*** Opening of EXERCISE INPUTS ***

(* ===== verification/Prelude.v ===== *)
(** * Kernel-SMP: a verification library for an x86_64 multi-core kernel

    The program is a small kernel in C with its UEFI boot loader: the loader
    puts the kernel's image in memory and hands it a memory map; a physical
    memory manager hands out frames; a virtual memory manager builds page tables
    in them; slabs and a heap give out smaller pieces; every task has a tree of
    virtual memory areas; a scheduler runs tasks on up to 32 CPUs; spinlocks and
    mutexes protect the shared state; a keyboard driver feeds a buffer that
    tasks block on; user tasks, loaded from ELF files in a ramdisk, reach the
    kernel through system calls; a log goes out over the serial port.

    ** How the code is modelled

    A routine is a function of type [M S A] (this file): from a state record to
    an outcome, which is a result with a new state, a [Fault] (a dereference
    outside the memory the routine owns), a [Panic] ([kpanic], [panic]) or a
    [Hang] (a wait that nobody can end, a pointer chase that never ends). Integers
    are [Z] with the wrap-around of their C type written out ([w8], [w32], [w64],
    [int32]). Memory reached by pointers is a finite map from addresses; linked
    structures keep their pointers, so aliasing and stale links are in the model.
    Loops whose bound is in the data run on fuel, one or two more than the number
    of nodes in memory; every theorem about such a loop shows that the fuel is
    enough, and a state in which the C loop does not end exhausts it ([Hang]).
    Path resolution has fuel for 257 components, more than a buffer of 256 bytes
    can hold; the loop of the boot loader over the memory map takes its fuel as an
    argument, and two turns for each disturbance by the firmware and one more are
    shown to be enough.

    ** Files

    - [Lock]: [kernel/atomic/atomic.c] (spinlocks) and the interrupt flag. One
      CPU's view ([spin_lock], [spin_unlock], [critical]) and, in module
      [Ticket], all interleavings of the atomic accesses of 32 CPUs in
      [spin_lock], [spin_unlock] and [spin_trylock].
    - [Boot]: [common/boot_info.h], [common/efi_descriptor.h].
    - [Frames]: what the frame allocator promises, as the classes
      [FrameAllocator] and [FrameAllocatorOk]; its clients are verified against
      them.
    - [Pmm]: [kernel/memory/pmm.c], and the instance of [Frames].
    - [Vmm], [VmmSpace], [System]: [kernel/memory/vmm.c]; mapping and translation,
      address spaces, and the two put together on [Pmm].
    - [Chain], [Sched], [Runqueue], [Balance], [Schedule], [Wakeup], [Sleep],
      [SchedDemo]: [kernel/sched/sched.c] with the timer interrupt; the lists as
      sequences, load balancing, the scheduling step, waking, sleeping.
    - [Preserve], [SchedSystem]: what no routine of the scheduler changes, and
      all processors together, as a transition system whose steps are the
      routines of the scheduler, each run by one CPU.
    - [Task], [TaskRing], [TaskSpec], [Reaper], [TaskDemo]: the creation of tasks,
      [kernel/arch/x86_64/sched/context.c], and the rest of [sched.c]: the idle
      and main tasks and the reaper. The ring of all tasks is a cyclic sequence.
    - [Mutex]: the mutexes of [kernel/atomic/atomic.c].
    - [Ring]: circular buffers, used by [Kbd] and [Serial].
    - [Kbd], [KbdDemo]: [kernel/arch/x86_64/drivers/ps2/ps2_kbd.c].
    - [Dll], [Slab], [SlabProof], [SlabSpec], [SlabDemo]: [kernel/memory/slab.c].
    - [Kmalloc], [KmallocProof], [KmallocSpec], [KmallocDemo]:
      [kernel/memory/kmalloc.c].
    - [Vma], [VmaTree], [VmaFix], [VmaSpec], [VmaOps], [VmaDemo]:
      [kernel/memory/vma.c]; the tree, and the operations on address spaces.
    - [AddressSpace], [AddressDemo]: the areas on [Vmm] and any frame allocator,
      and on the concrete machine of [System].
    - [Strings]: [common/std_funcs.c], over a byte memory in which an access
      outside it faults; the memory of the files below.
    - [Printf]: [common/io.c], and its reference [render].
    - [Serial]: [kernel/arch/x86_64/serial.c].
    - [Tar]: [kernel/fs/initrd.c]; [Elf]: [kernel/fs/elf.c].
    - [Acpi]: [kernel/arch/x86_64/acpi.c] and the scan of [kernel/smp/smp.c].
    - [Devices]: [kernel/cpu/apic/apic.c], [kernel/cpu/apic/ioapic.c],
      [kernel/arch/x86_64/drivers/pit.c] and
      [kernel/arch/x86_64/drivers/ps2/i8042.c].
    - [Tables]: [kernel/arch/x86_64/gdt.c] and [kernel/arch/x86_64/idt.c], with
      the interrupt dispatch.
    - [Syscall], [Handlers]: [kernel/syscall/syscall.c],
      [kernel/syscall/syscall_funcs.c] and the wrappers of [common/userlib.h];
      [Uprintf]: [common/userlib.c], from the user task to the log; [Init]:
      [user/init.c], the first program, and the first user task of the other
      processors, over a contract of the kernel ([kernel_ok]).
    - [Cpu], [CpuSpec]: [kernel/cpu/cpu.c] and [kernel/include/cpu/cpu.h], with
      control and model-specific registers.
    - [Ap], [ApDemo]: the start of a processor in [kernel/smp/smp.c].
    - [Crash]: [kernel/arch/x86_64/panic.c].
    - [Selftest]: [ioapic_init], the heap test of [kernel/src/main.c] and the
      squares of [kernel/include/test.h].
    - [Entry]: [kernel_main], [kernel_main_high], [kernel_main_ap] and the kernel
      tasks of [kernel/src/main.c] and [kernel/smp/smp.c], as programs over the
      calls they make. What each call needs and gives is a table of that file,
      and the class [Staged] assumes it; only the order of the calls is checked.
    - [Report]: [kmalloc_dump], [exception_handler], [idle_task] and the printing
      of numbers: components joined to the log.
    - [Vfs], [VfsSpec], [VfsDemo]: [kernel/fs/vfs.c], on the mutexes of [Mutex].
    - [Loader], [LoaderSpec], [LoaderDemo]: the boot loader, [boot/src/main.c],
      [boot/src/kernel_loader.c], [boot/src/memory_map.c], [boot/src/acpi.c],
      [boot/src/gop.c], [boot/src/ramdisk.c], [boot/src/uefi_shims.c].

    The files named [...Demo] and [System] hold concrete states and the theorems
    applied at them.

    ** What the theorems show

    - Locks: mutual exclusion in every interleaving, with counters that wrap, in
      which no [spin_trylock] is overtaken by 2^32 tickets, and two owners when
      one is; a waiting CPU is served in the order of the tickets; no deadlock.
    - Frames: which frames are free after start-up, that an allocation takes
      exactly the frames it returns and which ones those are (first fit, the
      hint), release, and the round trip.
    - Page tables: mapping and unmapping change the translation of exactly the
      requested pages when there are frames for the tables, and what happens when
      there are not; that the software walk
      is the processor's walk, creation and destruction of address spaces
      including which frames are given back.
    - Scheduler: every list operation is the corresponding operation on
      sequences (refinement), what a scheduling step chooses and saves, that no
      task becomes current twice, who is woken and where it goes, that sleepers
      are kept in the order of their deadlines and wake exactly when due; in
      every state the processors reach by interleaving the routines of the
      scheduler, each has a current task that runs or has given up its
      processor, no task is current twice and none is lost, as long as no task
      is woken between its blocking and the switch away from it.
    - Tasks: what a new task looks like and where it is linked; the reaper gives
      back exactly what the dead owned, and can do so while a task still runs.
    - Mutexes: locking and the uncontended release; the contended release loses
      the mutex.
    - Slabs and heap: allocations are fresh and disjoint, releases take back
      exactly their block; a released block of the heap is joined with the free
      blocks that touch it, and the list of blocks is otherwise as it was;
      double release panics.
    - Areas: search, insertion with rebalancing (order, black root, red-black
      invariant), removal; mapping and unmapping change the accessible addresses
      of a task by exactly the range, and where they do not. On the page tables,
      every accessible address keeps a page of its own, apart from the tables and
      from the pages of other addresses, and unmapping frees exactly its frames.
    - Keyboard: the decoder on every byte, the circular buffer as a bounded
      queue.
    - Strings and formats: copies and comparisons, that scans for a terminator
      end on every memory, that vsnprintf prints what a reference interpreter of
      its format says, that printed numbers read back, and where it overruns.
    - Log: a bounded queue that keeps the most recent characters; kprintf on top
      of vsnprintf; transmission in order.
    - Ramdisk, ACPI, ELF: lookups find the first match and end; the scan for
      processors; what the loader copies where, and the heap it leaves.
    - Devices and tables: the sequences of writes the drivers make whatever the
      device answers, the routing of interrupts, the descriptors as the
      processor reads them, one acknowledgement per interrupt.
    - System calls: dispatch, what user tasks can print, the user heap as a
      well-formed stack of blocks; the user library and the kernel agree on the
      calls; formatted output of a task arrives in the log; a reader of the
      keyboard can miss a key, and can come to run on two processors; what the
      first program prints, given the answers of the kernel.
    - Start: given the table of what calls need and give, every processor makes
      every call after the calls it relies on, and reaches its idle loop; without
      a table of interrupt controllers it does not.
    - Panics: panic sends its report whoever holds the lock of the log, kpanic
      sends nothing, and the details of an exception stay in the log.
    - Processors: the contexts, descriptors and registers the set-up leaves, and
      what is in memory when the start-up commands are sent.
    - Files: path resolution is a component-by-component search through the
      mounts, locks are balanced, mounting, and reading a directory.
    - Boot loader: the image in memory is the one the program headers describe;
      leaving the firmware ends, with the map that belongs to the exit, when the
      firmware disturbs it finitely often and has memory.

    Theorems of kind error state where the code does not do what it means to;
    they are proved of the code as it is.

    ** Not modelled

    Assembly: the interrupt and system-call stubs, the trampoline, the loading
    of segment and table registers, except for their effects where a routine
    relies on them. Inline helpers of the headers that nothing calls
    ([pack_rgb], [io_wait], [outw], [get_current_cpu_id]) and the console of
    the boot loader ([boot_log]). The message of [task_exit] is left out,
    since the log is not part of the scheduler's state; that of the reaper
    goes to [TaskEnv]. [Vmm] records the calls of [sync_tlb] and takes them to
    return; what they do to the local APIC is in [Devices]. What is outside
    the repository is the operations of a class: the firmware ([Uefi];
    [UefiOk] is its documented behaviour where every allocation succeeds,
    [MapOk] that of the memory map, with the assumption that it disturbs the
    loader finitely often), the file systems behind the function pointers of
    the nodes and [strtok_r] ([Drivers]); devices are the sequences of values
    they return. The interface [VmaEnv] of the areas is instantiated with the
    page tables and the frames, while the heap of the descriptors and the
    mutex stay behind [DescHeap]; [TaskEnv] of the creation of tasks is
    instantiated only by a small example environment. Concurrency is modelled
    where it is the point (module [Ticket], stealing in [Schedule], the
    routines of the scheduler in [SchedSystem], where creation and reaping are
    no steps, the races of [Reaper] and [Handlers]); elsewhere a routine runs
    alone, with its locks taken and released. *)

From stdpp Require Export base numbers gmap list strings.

*** Close of EXERCISE INPUTS ***
*** Opening of EXERCISE INPUTS ***

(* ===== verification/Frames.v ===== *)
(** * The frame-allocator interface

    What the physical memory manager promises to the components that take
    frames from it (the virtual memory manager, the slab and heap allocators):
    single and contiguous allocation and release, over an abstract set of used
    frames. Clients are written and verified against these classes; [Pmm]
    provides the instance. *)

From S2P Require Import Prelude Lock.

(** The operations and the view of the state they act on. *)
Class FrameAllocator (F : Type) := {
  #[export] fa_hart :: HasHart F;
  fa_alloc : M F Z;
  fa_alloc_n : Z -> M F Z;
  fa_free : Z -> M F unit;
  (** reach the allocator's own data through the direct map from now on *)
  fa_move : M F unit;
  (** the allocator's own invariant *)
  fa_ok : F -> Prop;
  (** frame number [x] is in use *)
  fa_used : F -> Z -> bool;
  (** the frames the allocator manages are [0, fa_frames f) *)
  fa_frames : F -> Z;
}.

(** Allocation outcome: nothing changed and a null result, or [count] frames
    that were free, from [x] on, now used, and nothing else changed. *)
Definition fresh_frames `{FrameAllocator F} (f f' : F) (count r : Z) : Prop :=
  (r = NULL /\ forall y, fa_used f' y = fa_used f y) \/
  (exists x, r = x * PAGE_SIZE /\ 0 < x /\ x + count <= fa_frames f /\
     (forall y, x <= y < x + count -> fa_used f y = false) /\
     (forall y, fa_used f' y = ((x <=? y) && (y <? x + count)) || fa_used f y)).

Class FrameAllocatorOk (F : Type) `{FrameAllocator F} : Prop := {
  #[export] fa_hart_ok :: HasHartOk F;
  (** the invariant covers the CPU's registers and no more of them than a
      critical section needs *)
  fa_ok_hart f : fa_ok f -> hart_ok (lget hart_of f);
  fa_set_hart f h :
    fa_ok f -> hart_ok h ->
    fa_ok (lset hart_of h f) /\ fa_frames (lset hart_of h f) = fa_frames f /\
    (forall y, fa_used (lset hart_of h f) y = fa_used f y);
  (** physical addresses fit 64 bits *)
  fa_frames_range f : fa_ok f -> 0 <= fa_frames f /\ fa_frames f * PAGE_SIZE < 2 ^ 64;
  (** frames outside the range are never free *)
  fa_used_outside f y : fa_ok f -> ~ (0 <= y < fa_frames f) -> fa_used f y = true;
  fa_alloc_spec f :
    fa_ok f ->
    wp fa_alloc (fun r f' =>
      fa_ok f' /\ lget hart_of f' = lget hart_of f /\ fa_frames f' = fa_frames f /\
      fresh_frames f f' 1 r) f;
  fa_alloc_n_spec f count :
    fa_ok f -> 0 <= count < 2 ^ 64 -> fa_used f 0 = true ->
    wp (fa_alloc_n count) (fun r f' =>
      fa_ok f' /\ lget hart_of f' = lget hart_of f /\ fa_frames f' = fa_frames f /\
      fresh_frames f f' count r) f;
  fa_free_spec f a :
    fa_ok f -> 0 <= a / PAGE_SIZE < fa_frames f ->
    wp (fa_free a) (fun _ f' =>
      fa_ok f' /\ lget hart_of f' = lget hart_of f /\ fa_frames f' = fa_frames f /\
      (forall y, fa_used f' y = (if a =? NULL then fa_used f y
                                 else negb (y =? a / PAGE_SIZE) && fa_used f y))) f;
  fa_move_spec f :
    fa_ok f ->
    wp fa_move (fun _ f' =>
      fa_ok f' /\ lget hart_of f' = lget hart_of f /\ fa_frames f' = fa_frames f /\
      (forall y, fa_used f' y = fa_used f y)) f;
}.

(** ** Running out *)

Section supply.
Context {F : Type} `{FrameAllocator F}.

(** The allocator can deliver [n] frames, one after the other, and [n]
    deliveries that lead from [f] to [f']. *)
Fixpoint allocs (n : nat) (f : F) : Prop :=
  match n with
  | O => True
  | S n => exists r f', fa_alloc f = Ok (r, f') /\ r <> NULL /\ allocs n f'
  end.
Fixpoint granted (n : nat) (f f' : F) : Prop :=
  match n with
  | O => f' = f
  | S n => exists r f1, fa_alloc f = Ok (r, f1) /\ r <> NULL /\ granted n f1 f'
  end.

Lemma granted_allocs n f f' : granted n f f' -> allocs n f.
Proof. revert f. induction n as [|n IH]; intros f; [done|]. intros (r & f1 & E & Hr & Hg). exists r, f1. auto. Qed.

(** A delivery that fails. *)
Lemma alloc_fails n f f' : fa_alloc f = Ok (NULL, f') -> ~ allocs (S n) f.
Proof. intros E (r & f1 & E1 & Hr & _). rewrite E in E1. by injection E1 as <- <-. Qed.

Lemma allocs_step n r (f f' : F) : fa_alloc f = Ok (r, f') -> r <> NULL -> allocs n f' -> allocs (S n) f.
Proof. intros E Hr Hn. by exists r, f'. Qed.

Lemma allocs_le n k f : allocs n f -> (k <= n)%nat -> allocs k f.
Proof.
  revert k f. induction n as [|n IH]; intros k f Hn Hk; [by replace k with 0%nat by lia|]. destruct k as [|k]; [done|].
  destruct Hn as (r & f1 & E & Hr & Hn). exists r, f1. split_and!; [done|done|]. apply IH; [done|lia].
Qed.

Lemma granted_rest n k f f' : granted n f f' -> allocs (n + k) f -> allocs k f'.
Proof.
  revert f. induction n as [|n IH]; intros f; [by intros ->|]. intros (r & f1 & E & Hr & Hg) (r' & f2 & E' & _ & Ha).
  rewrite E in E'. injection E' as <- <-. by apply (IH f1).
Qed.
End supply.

*** Close of EXERCISE INPUTS ***

## TASK BRIEF
Where in the listing does the string "atomic" appear? Copy every line that has it.

## SOLUTION TO THIS TASK
    - [Lock]: [kernel/atomic/atomic.c] (spinlocks) and the interrupt flag. One
      [Ticket], all interleavings of the atomic accesses of 32 CPUs in
    - [Mutex]: the mutexes of [kernel/atomic/atomic.c].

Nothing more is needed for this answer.